Hi,
I'm have some problems with CSR sparse matrices. I train the model on dataset created by sklearn TfidfVectorizer, then use the same vectorizer to transform test dataset.
During prediction following error occurs:
<ipython-input-48-bb14ec4ec14c> in <module>()
2
3 for cat, classifier in tqdm(classifiers.items()):
----> 4 pred[cat] = classifier.predict_proba(words)
/home/inexxt/anaconda3/lib/python3.5/site-packages/xgboost-0.6-py3.5.egg/xgboost/sklearn.py in predict_proba(self, data, output_margin, ntree_limit)
475 class_probs = self.booster().predict(test_dmatrix,
476 output_margin=output_margin,
--> 477 ntree_limit=ntree_limit)
478 if self.objective == "multi:softprob":
479 return class_probs
/home/inexxt/anaconda3/lib/python3.5/site-packages/xgboost-0.6-py3.5.egg/xgboost/core.py in predict(self, data, output_margin, ntree_limit, pred_leaf)
937 option_mask |= 0x02
938
--> 939 self._validate_features(data)
940
941 length = ctypes.c_ulong()
/home/inexxt/anaconda3/lib/python3.5/site-packages/xgboost-0.6-py3.5.egg/xgboost/core.py in _validate_features(self, data)
1177
1178 raise ValueError(msg.format(self.feature_names,
-> 1179 data.feature_names))
1180
1181 def get_split_value_histogram(self, feature, fmap='', bins=None, as_pandas=True):
ValueError: feature_names mismatch: ['f0', 'f1', 'f2', 'f3', 'f4', 'f5', 'f6', 'f7', 'f8', 'f9', 'f10', 'f11', 'f12', ...
f38732', 'f38733', 'f38734', 'f38735', 'f38736', 'f38737', 'f38738', 'f38739'] []
expected f4057, f36350, f1683, f1914, f33121, f16637, f21443, f10995, f36221, f24340, f15968, f7863, f38732, ...

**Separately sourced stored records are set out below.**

Lemma feed_loop_spec lim tl l : forall it fuel pre p tables Ms n,
  Forall (item_ok SHA1) (it :: l) -> p = length pre -> (length l <= fuel)%nat -> ends tl (p + length (encs (it :: l))) lim ->
  0 <= n -> ready tables Ms (needs (it :: l) + n) ->
  exists tables', feed_loop SHA1 junk select_table fuel (pre ++ encs (it :: l) ++ tl) (raw_of it p lim) tables arg2 = Done tables' /\
    ready tables' (feed_maps Ms (it :: l)) n.
Proof using Hjunk.
  induction l as [|it' l IH]; intros it fuel pre p tables Ms n Hok Hp Hf He Hn HR; inversion_clear Hok as [|?? Hit Hok'];
    rewrite (encs_cons it), <- app_assoc; rewrite needs_cons, <- Z.add_assoc in HR;
    pose proof (raw_advance SHA1 pre it _ tl p lim Hp Hok' He) as En.
  - destruct (feed_one pre (encs [] ++ tl) it lim p tables Ms n Hp Hit Hn HR) as (t & t' & Ht & E & HR').
    exists (<[select_table (SHA1 (key it)) arg2:=t']> tables). split; [|done].
    destruct fuel; cbn [feed_loop]; rewrite (raw_key pre _ it p Hp : bytes_at _ (Lsm.pk (raw_of it p lim)) (Lsm.klen (raw_of it p lim)) = _);
      run; rewrite (load_Done _ _ _ Ht); run; rewrite E; run; rewrite En; run; done.
  - destruct fuel as [|fuel]; [simpl in Hf; lia|]. cbn [feed_loop].
    assert (0 <= needs (it' :: l) + n) as Hn' by (pose proof (needs_nonneg (it' :: l)); lia).
    destruct (feed_one pre (encs (it' :: l) ++ tl) it lim p tables Ms _ Hp Hit Hn' HR) as (t & t' & Ht & E & HR').
    rewrite (raw_key pre _ it p Hp : bytes_at _ (Lsm.pk (raw_of it p lim)) (Lsm.klen (raw_of it p lim)) = _).
    run. rewrite (load_Done _ _ _ Ht). run. rewrite E. run. rewrite En. cbn [head fmap option_fmap option_map]. run.
    rewrite (app_assoc pre). apply IH; [done|len|simpl in Hf; lia| |done|done].
    rewrite encs_cons, length_app in He. by rewrite <- Nat.add_assoc.
Qed.

Lemma feed_from cap l tl tables Ms n :
  0 < Z.of_nat cap -> Forall (item_ok SHA1) l -> ends tl (length (encs l)) cap -> (length l <= cap)%nat ->
  0 <= n -> ready tables Ms (needs l + n) ->
  exists r, (r ← rawitem_at (encs l ++ tl) 0 cap;
             match r with
             | None => Done None
             | Some ri => tables ← feed_loop SHA1 junk select_table cap (encs l ++ tl) ri tables arg2; Done (Some tables)
             end) = Done r /\
    (l = [] -> r = None) /\ (l <> [] -> exists tables', r = Some tables' /\ ready tables' (feed_maps Ms l) n).
Proof using Hjunk.
  intros HC Hok He Hl Hn HR. destruct l as [|it l].
  - change (encs []) with (@nil Z) in *. cbn [app length] in *. destruct He as [E|(_ & tl' & ->)]; [lia|].
    rewrite (rawitem_end [] tl') by done. run. by exists None.
  - inversion Hok as [|?? Hit _]. subst. rewrite encs_cons, <- app_assoc.
    rewrite (rawitem_at_spec SHA1 [] it (encs l ++ tl)) by done. run. rewrite app_assoc, <- encs_cons. cbn [length] in Hl.
    destruct (feed_loop_spec cap tl l it cap [] 0 tables Ms n) as (tables' & E & HR'); [done|done|lia|done|done|done|].
    cbn [app] in E. rewrite E. run. exists (Some tables'). split_and!; [done..|]. by exists tables'.
Qed.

f19897, f33500, f37792, f30259, f20094, f27943, f5788, f14369, f9074 in input data
The dimensions are the same in training and prediction time, the second list appears to be permutation of the first (...
symbol is mine, log is very long).
It may be related to #1238
You need transform sparse matrix to array, like this:
xg_train = xgb.DMatrix(X_train.toarray(), label=y_train)
xg_test = xgb.DMatrix(X_test.toarray())
@SpLin12 No, that would be ridiculous. Converting a sparse array to be dense is not an intended fix nor is it possible in the majority of sparse feature spaces.
It's definitely #1238, code works fine with csc matrices (although the performance is ~20% worse)
passing a dataframe solved the issue for me
@nazirmubbashir could you clarify?
@jpbm I used pandas dataframes and passed them directly, without converting to arrays.
Most helpful comment
@SpLin12 No, that would be ridiculous. Converting a sparse array to be dense is not an intended fix nor is it possible in the majority of sparse feature spaces.